Революцию пожрала анархия – и скрытая в мужиках страсть к насилию, к бунту. Революция, то есть энергия единения народных масс, не находит себе ни применения, ни воплощения, ни формы другой кроме карательной: «То, что называется теперь анархией, по-видимому, совершенно противоположно истинному значению этого слова: анархист ненавидит не только внешнюю власть, городового, но и самый источник ее, право распоряжаться личностью другого, насилие. Между тем в этой анархии, которая теперь у нас водворилась, характерна претензия каждого на роль городового. Их речь, эти иностранные слова, которые они повторяют, как попугаи, их костюмы, их призыв к захвату – все это выражает отказ от своей личности и призыв к насилию».
Тогда, в 1917 году, в дневнике Пришвина вдруг возникает понятие «враг народа» или, как он пишет – «внутренний немец». Это понятие объясняет ему существо происходящего передела: «По городам и селам успех имеет только проповедь захвата внутри страны и вместе с тем отказ от захвата чужих земель. Первое дает народу землю, второе дает мир и возвращение работников. Все это очень понятно: в начале войны народ представлял себе врага-немца вне государства. После ряда поражений он почувствовал, что враг народа – внутренний немец. И первый из них, царь, был свергнут. За царем свергли старых правителей, а теперь свергают собственников земли».
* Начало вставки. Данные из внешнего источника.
Lemma on_reply_run e token size fr reply frame n :
  n + zlen (sends e) < 2 ^ 64 -> task_ok (TReply token size fr reply frame) ->
  triple (io_inv i ((token, frame) :: extra) others js0 n) (on_reply srv e token size fr reply frame)
         (fun _ => io_inv i extra others js0 (n + zlen (sends e))).
Proof.
  intros Hb (-> & -> & Hsz & Hr). pose proof (zlen_nonneg (sends e)). unfold on_reply. apply get_peer_run. intros [p|].
  2:{ intros s [H' Hs]. apply (inv_mono _ _ _ _ n); [lia|]. by eapply drop_extra. }
  intros s [H' Hs]. cbv zeta. unfold wpx. rewrite (M_bind_run (put_peer token (replied p)) _ _ _ _ eq_refl).
  destruct (close reply || _ || _ || _ || _ || _)%bool eqn:E.
  - pose proof (Close_overwritten cfg i ((token, frame) :: extra) others js0 n s token p (replied p) H' Hs) as Hc.
    destruct (Close token _) as [s' [u|x| |]]; try done. destruct Hc as [Hc Hs']. apply (inv_mono _ _ _ _ n); [lia|]. by eapply drop_extra.
  - zify_bools. destruct (ii_peers _ _ _ _ _ _ H') as [Hps _]. destruct (Hps token p Hs) as [_ Hpi].
    pose proof cfg as (_ & [_ Hob] & _). pose proof (pi_bytes _ _ Hpi) as Hby. pose proof (pi_output _ _ Hpi) as Hou. pose proof (zlen_nonneg (unsent p)).
    change (p_output_bytes (replied p)) with (p_output_bytes p) in *. rewrite u64_small in * by lia.
    set (p1 := answered frame reply (if framed then replied p else consumed_input (consumed reply) (replied p))).
    assert (io_inv i extra others js0 n (mkIo (io_index s) (io_loop s)
      (<[token := if zlen (r_bytes reply) =? 0 then p1 else push_output (r_bytes reply) p1]> (peers s))
      (if consumed reply =? 0 then shared s else count_request (shared s)))) as HI1.
    { assert (io_inv i ((token, frame) :: extra) others js0 n (mkIo (io_index s) (io_loop s) (peers s) (if consumed reply =? 0 then shared s else count_request (shared s)))) as HI2.
      { destruct (consumed reply =? 0); [by destruct s|].
        exact (proj1 (on_rt_run _ _ _ _ n count_request _ (fun r => conj eq_refl (conj eq_refl (conj eq_refl (conj eq_refl eq_refl)))) s (conj H' eq_refl))). }
      apply (inv_answer token frame n _ p _ HI2 Hs). intros l Hl. apply replied_inv; [done|lia|lia]. }
    pose proof (Pump_run cfg i extra others js0 e token n Hb _ HI1) as HP.
    rewrite <-(insert_insert_eq (peers s) token _ (replied p)) in HP. destruct (consumed reply =? 0); exact HP.
Qed.
End Replies.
Но если начнется новый передел земли, осознает Пришвин, деревня пойдет войной на деревню, потому что нет меж ними осознанных границ. Испокон веков – вспомнить тяжбу Троекурова с Дубровским – была сильна вражда за спорные пограничные луга, рощи. Границы же земельных наделов, то есть границы помещичьих владений, рухнули, и уже, воспринимая помещичьи земли как общие, «общественные», мужики вот-вот готовы встать на ножи. Но расколота в глуби и сама ощетиненная в круговой обороне крестьянская община: нужда в земле сильна в ней у крестьян «однолошадных», кому есть чем пахать, а «безлошадные» должны поневоле сдавать в аренду или продавать свои только обретенные наделы, снова оказываясь без земли, оказываясь в том же беспросветном «тараканьем положении». Отношение еще более враждебное и завистливое к городам, «под которыми земли много». Землю делят – происходит как бы тектонический разлом России. По трещинам этого разлома уже ясны очертания неминуемые гражданской войны. В конце концов драться за землю будут Россия крестьянская и Россия рабочая. Захват же и передел земли, уже произошедший, узаконивают своим первым же декретом большевики, получая за это не иначе как от России крестьянской мандат на власть – потому к Ленину, признавая большевиков тогда уж властью, и отправляются ходоки.
И вот одному наглецу-матросику уже по силам гаркнуть да разогнать Учредительное собрание; а одним выстрелом «Авроры» по силам свергать правительство, устанавливая диктатуру – карающую диктатуру простого народа, несущую только разрушение, анархию народных масс. Это крестьянство было той молчаливой гигантской силой, волю которой почуяли да исполнили по-смердяковски большевики, чей декрет о «мире и земле» был хладнокровным убийством России, пулей, пущенной ей даже не в лоб, а в затылок – Брестский мир. Сделать этого не смела ни одна другая партия, то есть политических исполнителей, готовых пойти на это убийство, кроме них не нашлось. Знаменитый выкрик Ленина – «Есть такая партия!» – был выкриком, что есть партия, готовая к «захвату внутри страны» и к отказу от «захвата чужих земель», то есть к отказу от ее обороны.
Пришвин замечает в дневнике: «Когда помещик во время ли сенокоса или уборки хлеба своими рабочими не справится и нужно поклониться мужикам, и они на короткое время становятся господами, а помещик как бы теряет власть свою, то вот как ведет себя мужик, похоже теперешнее правительство во власти разных советов рабочих, солдатских, батрацких: уж они-то ломаются, вот уж они-то измываются: доверяем постольку, поскольку и прочее».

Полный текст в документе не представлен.